REQUIRED ACTION: From the data below, copy exactly the lines that lie between the one holding "(validate_and_clean segmentation_img input_img" and the one holding "rewrite !elem_of_app. do", including both, and nothing more.

AVAILABLE DATA:

(** C10.  For a volume with at least one nonzero voxel and one nonzero
    label only, the statistical check warns that this label dominates,
    naming its ID and a share of 100.0%; the warnings that
    [validate_and_clean] returns for such a volume contain that
    warning, so they are never empty. *)
Theorem single_label_dominates (seg_data : Np.ndarray) (label_id : Z) :
  label_id ≠ 0 →
  label_id ∈ Np.arr_data seg_data →
  (∀ x, x ∈ Np.arr_data seg_data → x = 0 ∨ x = label_id) →
  let message :=
    "Single label (ID: " +:+ Py.str_int label_id
    +:+ ") dominates segmentation (100.0% of segmented voxels)" in
  (∀ (self : SegmentationValidator) (input_data : option Np.ndarray),
     (validate_statistics self seg_data input_data).1.2 = [message])
  ∧ (∀ (segmentation_img : Nifti1Image) (input_img : option Nifti1Image)
       (label_dict : LabelDict) (config : Config) (h : heap),
       label_volume segmentation_img = seg_data →
       let result :=
         (validate_and_clean segmentation_img input_img label_dict config h).1 in
       message ∈ warnings result ∧ warnings result ≠ []).
Proof.
  intros Hl Hin Honly message. split.
  - intros self input_data.
    by rewrite (validate_statistics_single_label self seg_data input_data label_id).
  - intros segmentation_img input_img label_dict config h Hseg result.
    assert (message ∈ warnings result) as Hm.
    { destruct (validate_and_clean_findings segmentation_img input_img label_dict config h)
        as (_ & Hw & _).
      subst result. rewrite Hw.
      pose proof (run_validations_fields segmentation_img input_img label_dict config
                    (label_volume segmentation_img)) as [Hws _].
      rewrite Hws, Hseg.
      rewrite (validate_statistics_single_label _ seg_data _ label_id) by done.
      rewrite !elem_of_app. do 3 right. apply list_elem_of_here. }
    split; [done|]. intros E. rewrite E in Hm. by apply elem_of_nil in Hm.
Qed.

ANSWER TO THIS PROBLEM:
         (validate_and_clean segmentation_img input_img label_dict config h).1 in
       message ∈ warnings result ∧ warnings result ≠ []).
Proof.
  intros Hl Hin Honly message. split.
  - intros self input_data.
    by rewrite (validate_statistics_single_label self seg_data input_data label_id).
  - intros segmentation_img input_img label_dict config h Hseg result.
    assert (message ∈ warnings result) as Hm.
    { destruct (validate_and_clean_findings segmentation_img input_img label_dict config h)
        as (_ & Hw & _).
      subst result. rewrite Hw.
      pose proof (run_validations_fields segmentation_img input_img label_dict config
                    (label_volume segmentation_img)) as [Hws _].
      rewrite Hws, Hseg.
      rewrite (validate_statistics_single_label _ seg_data _ label_id) by done.
      rewrite !elem_of_app. do 3 right. apply list_elem_of_here. }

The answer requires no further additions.